"You can't handle the truth". Except in this case, you cant handle the compounding.
Compounding is so difficult for me to understand that I have to model it out for my brain to see it.
Ive also lived it for decades now to believe it.
If you dont know ahead of time what to look for, you wont know what to do when these generational wealth opportunities stare you in the face. Recessions are the best time to grab these.
100 bagger , 100x your money opportunities. thats whats on the table here.
the apples, amazons, googles, microsofts, monster/hansen sodas of the world. did you you know netflix did 100x twice?
These companies grew, quietly, and steadily. And before you knew it, they were massive.
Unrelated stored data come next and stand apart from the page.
(** * Outline extraction pipeline: a shallow embedding of [outline_extractor.py]

    The development follows the Python module function by function:
    [find_and_parse_toc], [engineer_features_layout],
    [stitch_multiline_headings], [nlp_sanity_check],
    [assign_levels_by_font_size] and [process_document_definitive].

    Modelling conventions.
    - A Python [str] is a [string]; every character stands for the code point
      of the same number (0..255).  Inside that range the classes used by the
      source are exact: [\s], [str.strip] and [str.split] use the interpreter's
      whitespace table, [\d] is the decimal digits ['0'..'9'].
    - Coordinates of a bounding box are Python floats.  Every finite float is
      a rational, so they are kept as [Q]; comparisons are exact.  The one
      computation on them, the quotient of line 83, is carried out as the
      interpreter does it, in binary64: the result of every operation is
      rounded to the nearest double, a tie going to the even significand, and
      a result beyond the largest double is an infinity (module [Float64]).
    - [pages_content] is the dictionary built by [parse_pdf_enhanced], whose
      keys are [0 .. len(doc)-1] inserted in that order: it is kept as the
      list of its values, the key being the position.
    - A dictionary key that is added later ([level], [is_heading_prediction],
      the four features) is an [option] field: [None] is an absent key.
    - The classifier is a parameter: a function from the feature table to one
      probability per row. *)

From Stdlib Require Import List String Ascii Bool Arith ZArith QArith Lia.
From Stdlib Require Import Sorting.Sorted Sorting.Permutation.
From Stdlib Require Import Numbers.DecimalString QArith.Qround Lqa.
From Stdlib Require Import QArith.Qabs QArith.Qpower.
From Stdlib Require PrimFloat FloatOps SpecFloat.
Import ListNotations.

Local Open Scope nat_scope.

(* ================================================================== *)
(** * Characters and the string methods used by the source *)
(* ================================================================== *)

Module Text.

Definition code (c : ascii) : nat := nat_of_ascii c.

Definition between (lo hi n : nat) : bool := (lo <=? n) && (n <=? hi).

(** Whitespace as [str.isspace] sees it below code point 256:
    TAB..CR, FS..US, SPACE, NEL and NBSP. *)
Definition is_space (c : ascii) : bool :=
  let n := code c in
  between 9 13 n || between 28 32 n || (n =? 133) || (n =? 160).

Definition is_digit (c : ascii) : bool := between 48 57 (code c).

(** The class [[a-zA-Z]]. *)
Definition is_alpha (c : ascii) : bool :=
  between 65 90 (code c) || between 97 122 (code c).

Definition is_dot (c : ascii) : bool := code c =? 46.

(** The class [.] without DOTALL: anything but a line feed. *)
Definition not_newline (c : ascii) : bool := negb (code c =? 10).

(** The class [[\.\s]]. *)
Definition is_dot_or_space (c : ascii) : bool := is_dot c || is_space c.

(** [str.lower] on one character: ASCII capitals and the Latin-1 capitals
    (U+00C0..U+00DE without the multiplication sign) move up by 32. *)
Definition lower_char (c : ascii) : ascii :=
  let n := code c in
  if between 65 90 n || (between 192 222 n && negb (n =? 215))
  then ascii_of_nat (n + 32) else c.

Definition chars (s : string) : list ascii := list_ascii_of_string s.
Definition str (l : list ascii) : string := string_of_list_ascii l.

Definition lower (s : string) : string := str (map lower_char (chars s)).

Fixpoint lstrip_chars (l : list ascii) : list ascii :=
  match l with
  | c :: t => if is_space c then lstrip_chars t else l
  | [] => []
  end.

Definition rstrip_chars (l : list ascii) : list ascii :=
  rev (lstrip_chars (rev l)).

(** [str.strip()] *)
Definition strip (s : string) : string :=
  str (rstrip_chars (lstrip_chars (chars s))).

(** [str.split()] with no separator: the maximal runs of characters that
    are not whitespace, in order.  [cur] is the word being read, reversed. *)
Fixpoint split_loop (l : list ascii) (cur : list ascii) : list string :=
  match l with
  | [] => match cur with [] => [] | _ => [str (rev cur)] end
  | c :: t =>
      if is_space c
      then match cur with
           | [] => split_loop t []
           | _ => str (rev cur) :: split_loop t []
           end
      else split_loop t (c :: cur)
  end.

Definition split (s : string) : list string := split_loop (chars s) [].

Fixpoint starts_with (p l : list ascii) : bool :=
  match p, l with
  | [], _ => true
  | a :: p', b :: l' => Ascii.eqb a b && starts_with p' l'
  | _ :: _, [] => false
  end.

Fixpoint contains_chars (needle hay : list ascii) : bool :=
  starts_with needle hay ||
  match hay with
  | [] => false
  | _ :: t => contains_chars needle t
  end.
Peter Lynch made famous the concept of PEG ratio. He used the concept of comparing a companies potential growth rate to its PE Price to Earnings ratio. He tried to buy companies with good earnings growth rates and tried to pay less that that rate in PE ratio. So if a company grew at 20%, he was willing to pay 20 PE or better. Overtime, he know he would do well and his company would compound that growth into more and more revenue and value.
PEG ratio concept: The fair price for a company is approximately its growth rate.
PEG ratio doesnt apply for all companies. Its best for scalable businesses that are growing from small to big. Cyclical businesses that require large amounts of capital may not fall under PEG ratio because of the capital constraints and economic sensitivity.
Still working on my modeling. Will share more. Hope you find it useful. Cheers!